Exercise directions:
In the listing below, every line with the word "injection" needs to be copied.

Given entries:
Lemma readPackageIdentifier_loop (n : Node) (sourceCode : string)
    (ignoreLast : bool) :
  Type_ n = "package_identifier" ->
  (forall c, In c (firstn (loopTotal n ignoreLast) (NamedChildren n)) ->
             Type_ c = "identifier") ->
  readPackageIdentifier n sourceCode ignoreLast
  = ret (fold_left writeSegment
           (map (fun c => Content c sourceCode)
                (firstn (loopTotal n ignoreLast) (NamedChildren n))) "").
Proof.
  intros Hty Hkids. unfold readPackageIdentifier. rewrite Hty.
  cbn [String.eqb Ascii.eqb Bool.eqb negb]. rewrite bind_ret_l.
  now apply packageLoop_run.
Qed.

(** X7.  With [ignoreLast] set, the package-identifier reader leaves the last
    named child out without looking at it: on a package identifier whose
    other named children are identifiers with non-empty text it returns
    their dot-join, whatever the last child is, and on one with no named
    child it returns the empty string. *)
Theorem ignoreLast_skips_last_child :
  forall (n : Node) (sourceCode : string),
    Type_ n = "package_identifier" ->
    (forall c, In c (removelast (NamedChildren n)) ->
               Type_ c = "identifier" /\ Content c sourceCode <> "") ->
    readPackageIdentifier n sourceCode true
    = ([], Ret (String.concat "."
                  (map (fun c => Content c sourceCode)
                       (removelast (NamedChildren n))))).
Proof.
  intros n sourceCode Hty Hkids.
  rewrite (readPackageIdentifier_loop n sourceCode true Hty).
  - rewrite loopTotal_ignoreLast, join_segments; [reflexivity|].
    intros x Hx. apply in_map_iff in Hx as (c & <- & Hc). now apply Hkids.
  - rewrite loopTotal_ignoreLast. intros c Hc. now apply Hkids.
Qed.

(** X7 on the package identifier of [package com.example] and on one whose
    last child is an [ERROR] node. *)
Lemma ignoreLast_skips_last_child_witness :
  readPackageIdentifier
    (fnode "name" "package_identifier" 8 19
       [leaf "identifier" 8 11; tok "." 11 12; leaf "identifier" 12 19])
    Ex.srcPackage true = ([], Ret "com")
  /\ readPackageIdentifier
       (fnode "name" "package_identifier" 8 19
          [leaf "identifier" 8 11; tok "." 11 12; leaf "ERROR" 12 19])
       Ex.srcPackage true = ([], Ret "com").
Proof.
  split; apply ignoreLast_skips_last_child; try reflexivity;
    intros c Hc; vm_compute in Hc; destruct Hc as [<- | []];
    (split; [reflexivity|discriminate]).
Defined.

(** X8.  The package-identifier reader writes a dot only once the builder
    holds something: on identifiers only, it returns the dot-join of the
    segment texts that follow the empty ones at the front (so a leading
    segment with no text leaves no leading dot). *)
Theorem leading_empty_segments_leave_no_dot :
  forall (n : Node) (sourceCode : string),
    Type_ n = "package_identifier" ->
    (forall c, In c (NamedChildren n) -> Type_ c = "identifier") ->
    readPackageIdentifier n sourceCode false
    = ([], Ret (String.concat "."
                  (dropLeadingEmpty
                     (map (fun c => Content c sourceCode) (NamedChildren n))))).
Proof.
  intros n sourceCode Hty Hkids.
  rewrite (readPackageIdentifier_loop n sourceCode false Hty).
  - now rewrite loopTotal_all, join_dropLeadingEmpty.
  - now rewrite loopTotal_all.
Qed.

(** X8 on a package identifier whose first and last segments have no text. *)
Lemma leading_empty_segments_leave_no_dot_witness :
  readPackageIdentifier Ex.packageMissingSegment Ex.srcPackage false
  = ([], Ret "com.").
Proof.
  apply (leading_empty_segments_leave_no_dot Ex.packageMissingSegment
           Ex.srcPackage eq_refl).
  intros c Hc. vm_compute in Hc.
  destruct Hc as [<- | [<- | [<- | []]]]; reflexivity.
Defined.

Lemma join_filtered (seg : Node -> bool) (sourceCode : string) (l : list Node) :
  (forall c, In c l -> seg c = true -> Content c sourceCode <> "") ->
  fold_left writeSegment
    (map (fun c => Content c sourceCode) (filter seg l)) ""
  = String.concat "." (map (fun c => Content c sourceCode) (filter seg l)).
Proof.
  intros H. apply join_segments. intros x Hx.
  apply in_map_iff in Hx as (c & <- & Hc).
  apply filter_In in Hc as [Hin Hseg]. now apply H.
Qed.

(** X9.  On a stable identifier whose named children are identifiers and
    stable identifiers, the stable-identifier reader returns the dot-join of
    the texts of the identifier children alone, in order: a nested stable
    identifier is passed over and contributes nothing (the path loop of
    [Parse] reads it in a later iteration). *)
Theorem stable_identifier_reads_own_identifiers :
  forall (n : Node) (sourceCode : string),
    Type_ n = "stable_identifier" ->
    (forall c, In c (NamedChildren n) ->
               Type_ c = "identifier" \/ Type_ c = "stable_identifier") ->
    (forall c, In c (NamedChildren n) -> Type_ c = "identifier" ->
               Content c sourceCode <> "") ->
    readStableIdentifier n sourceCode false
    = ([], Ret (String.concat "."
                  (map (fun c => Content c sourceCode)
                       (filter isIdentifier (NamedChildren n))))).
Proof.
  intros n sourceCode Hty Hkids Hne. unfold readStableIdentifier.
  rewrite Hty, loopTotal_all.
  cbn [String.eqb Ascii.eqb Bool.eqb negb]. rewrite bind_ret_l.
  rewrite (segmentLoop_run isIdentifier _ sourceCode).
  - rewrite join_filtered; [reflexivity|].
    intros c Hc Hseg. apply Hne; [exact Hc|]. now apply String.eqb_eq.
  - intros s c _ Hseg. unfold isIdentifier in Hseg. now rewrite Hseg.
  - intros s c Hc Hseg. unfold isIdentifier in Hseg. rewrite Hseg.
    destruct (Hkids c Hc) as [Hid | Hst].
    + apply String.eqb_neq in Hseg. contradiction.
    + now rewrite Hst.
Qed.

(** X9 on the outermost and the innermost layer of the path of
    [import com.twitter.finagle.http]. *)
Lemma stable_identifier_reads_own_identifiers_witness :
  readStableIdentifier Ex.pathPlainImport Ex.srcPlainImport false
  = ([], Ret "http")
  /\ readStableIdentifier
       (node "stable_identifier" 7 18
          [ leaf "identifier" 7 10; tok "." 10 11; leaf "identifier" 11 18 ])
       Ex.srcPlainImport false
     = ([], Ret "com.twitter").
Proof.
  split; apply stable_identifier_reads_own_identifiers; try reflexivity;
    intros c Hc; vm_compute in Hc.
  - destruct Hc as [<- | [<- | []]]; [now right|now left].
  - destruct Hc as [<- | [<- | []]]; discriminate.
  - destruct Hc as [<- | [<- | []]]; now left.
  - destruct Hc as [<- | [<- | []]]; discriminate.
Defined.

(** X10.  [readIdentifier], which nothing in the file calls: on a node that
    is no identifier it exits with code 1; on an identifier whose named
    children are simple identifiers (with text) and comments it returns the
    dot-join of the simple identifiers' texts, comments passed over; a named
    child of any other type makes it exit with code 1. *)
Theorem readIdentifier_joins_simple_identifiers :
  forall (n : Node) (sourceCode : string),
    (forall ignoreLast,
        Type_ n <> "identifier" ->
        readIdentifier n sourceCode ignoreLast
        = (["Must be type 'identifier': " ++ Type_ n ++ " - "
              ++ Content n sourceCode], Exit 1))
    /\ (Type_ n = "identifier" ->
        (forall c, In c (NamedChildren n) ->
                   Type_ c = "simple_identifier" \/ Type_ c = "comment") ->
        (forall c, In c (NamedChildren n) -> Type_ c = "simple_identifier" ->
                   Content c sourceCode <> "") ->
        readIdentifier n sourceCode false
        = ([], Ret (String.concat "."
                      (map (fun c => Content c sourceCode)
                           (filter isSimpleIdentifier (NamedChildren n))))))
    /\ (forall c,
           Type_ n = "identifier" ->
           In c (NamedChildren n) ->
           Type_ c <> "simple_identifier" ->
           Type_ c <> "comment" ->
           exists out, readIdentifier n sourceCode false = (out, Exit 1)).
Proof.
  intros n sourceCode. split; [|split].
  - intros ignoreLast H. apply String.eqb_neq in H.
    unfold readIdentifier. now rewrite H.
  - intros Hty Hkids Hne. unfold readIdentifier.
    rewrite Hty, loopTotal_all.
    cbn [String.eqb Ascii.eqb Bool.eqb negb]. rewrite bind_ret_l.
    rewrite (segmentLoop_run isSimpleIdentifier _ sourceCode).
    + rewrite join_filtered; [reflexivity|].
      intros c Hc Hseg. apply Hne; [exact Hc|]. now apply String.eqb_eq.
    + intros s c _ Hseg. unfold isSimpleIdentifier in Hseg. now rewrite Hseg.
    + intros s c Hc Hseg. unfold isSimpleIdentifier in Hseg. rewrite Hseg.
      destruct (Hkids c Hc) as [Hid | Hst].
      * apply String.eqb_neq in Hseg. contradiction.
      * now rewrite Hst.
  - intros c Hty Hin Hc1 Hc2. apply String.eqb_neq in Hc1, Hc2.
    unfold readIdentifier. rewrite Hty, loopTotal_all.
    cbn [String.eqb Ascii.eqb Bool.eqb negb]. rewrite bind_ret_l.
    apply foldM_exits with (c := c); [| |exact Hin].
    + intros s a _. destruct (Type_ a =? "simple_identifier");
        [apply returnsOrExits_ret|].
      destruct (negb _); [apply returnsOrExits_fatal|apply returnsOrExits_ret].
    + intros s. rewrite Hc1, Hc2. eexists. reflexivity.
Qed.

(** X10 on a package identifier (the wrong type), on an identifier made of
    two simple identifiers and a comment, and on an identifier holding a
    plain identifier. *)
Lemma readIdentifier_joins_simple_identifiers_witness :
  ending (readIdentifier Ex.packageMissingSegment Ex.srcPackage false) = Exit 1
  /\ readIdentifier Ex.dottedIdentifier Ex.srcDotted false = ([], Ret "a.b")
  /\ exists out,
      readIdentifier (node "identifier" 0 1 [leaf "identifier" 0 1])
        Ex.srcDotted false = (out, Exit 1).
Proof.
  split; [|split].
  - rewrite (proj1 (readIdentifier_joins_simple_identifiers
                      Ex.packageMissingSegment Ex.srcPackage) false);
      [reflexivity|discriminate].
  - apply (proj1 (proj2 (readIdentifier_joins_simple_identifiers
                           Ex.dottedIdentifier Ex.srcDotted)));
      try reflexivity; intros c Hc; vm_compute in Hc.
    + destruct Hc as [<- | [<- | [<- | []]]];
        [now left|now right|now left].
    + destruct Hc as [<- | [<- | [<- | []]]]; discriminate.
  - apply (proj2 (proj2 (readIdentifier_joins_simple_identifiers
                           (node "identifier" 0 1 [leaf "identifier" 0 1])
                           Ex.srcDotted))
             (leaf "identifier" 0 1));
      [reflexivity|now left|discriminate|discriminate].
Defined.

(** ** Import selectors and imports with no path *)

Lemma selectorLoop_Ret (n : Node) (sourceCode : string) (l : list Node) :
  forall done st,
    ending
      (foldM (fun (st : nat * list string) nodeC =>
                let (c, imports) := st in
                if Type_ nodeC =? "identifier" then
                  ret (S c, assign imports c (Content nodeC sourceCode))
                else if Type_ nodeC =? "renamed_identifier" then
                  name <- deref (ChildByFieldName nodeC "name");;
                  ret (S c, assign imports c (Content name sourceCode))
                else
                  Printf (unexpectedNodeType nodeC n sourceCode);;
                  osExit 1)
             l (length done, (done ++ repeat "" (length l))%list)) = Ret st ->
    exists names,
      Forall2 (SelectorEntry sourceCode) l names
      /\ snd st = (done ++ names)%list.
Proof.
  induction l as [|e l IH]; intros done st H.
  - cbn in H. inversion H; subst. exists []. split; [constructor|reflexivity].
  - rewrite foldM_cons in H. cbn [length repeat] in H.
    apply ending_bind_Ret in H as (st1 & H1 & H2).
    assert (Hnext : forall v,
               st1 = (S (length done),
                      assign (done ++ "" :: repeat "" (length l)) (length done) v) ->
               SelectorEntry sourceCode e v ->
               exists names,
                 Forall2 (SelectorEntry sourceCode) (e :: l) names
                 /\ snd st = (done ++ names)%list).
    { intros v -> Hentry. rewrite assign_at_end in H2.
      change (done ++ v :: repeat "" (length l))%list
        with (done ++ [v] ++ repeat "" (length l))%list in H2.
      rewrite app_assoc in H2.
      replace (S (length done)) with (length (done ++ [v])) in H2
        by (rewrite length_app; cbn; lia).
      destruct (IH _ _ H2) as (names & Hnames & Hst).
      exists (v :: names). split; [now constructor|].
      rewrite Hst, <- app_assoc. reflexivity. }
    destruct (String.eqb_spec (Type_ e) "identifier") as [Hid | _].
    + cbn in H1. injection H1 as E. apply (Hnext _ (eq_sym E)).
      now apply SelectorPlain.
    + destruct (String.eqb_spec (Type_ e) "renamed_identifier") as [Hre | _];
        [|discriminate H1].
      destruct (ChildByFieldName e "name") as [name|] eqn:Hname;
        [|discriminate H1].
      cbn in H1. injection H1 as E. apply (Hnext _ (eq_sym E)).
      now apply SelectorRename.
Qed.

(** X11.  The import-selector reader returns a list of names exactly when its
    node is a selector list each of whose named children is a plain
    identifier or a rename entry with a "name" field; the names are then the
    entries' names, one per entry and in order. *)
Theorem selectors_return_exactly_entry_names :
  forall (selectors : Node) (sourceCode : string) (names : list string),
    ending (readImportSelectors selectors sourceCode) = Ret names
    <-> (Type_ selectors = "import_selectors"
         /\ Forall2 (SelectorEntry sourceCode) (NamedChildren selectors) names).
Proof.
  intros selectors sourceCode names. split.
  - unfold readImportSelectors. intros H.
    apply ending_bind_Ret in H as (u & H1 & H).
    destruct (String.eqb_spec (Type_ selectors) "import_selectors")
      as [Hty | _]; [|discriminate H1].
    split; [exact Hty|]. cbv zeta in H.
    apply ending_bind_Ret in H as (st & Hloop & H).
    apply (selectorLoop_Ret selectors sourceCode _ []) in Hloop
      as (names' & Hnames & Hst).
    cbn in H. inversion H; subst names. now rewrite Hst.
  - intros [Hty Hentries].
    now rewrite (readImportSelectors_run _ _ _ Hty Hentries).
Qed.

Written solution:
    + cbn in H1. injection H1 as E. apply (Hnext _ (eq_sym E)).
      cbn in H1. injection H1 as E. apply (Hnext _ (eq_sym E)).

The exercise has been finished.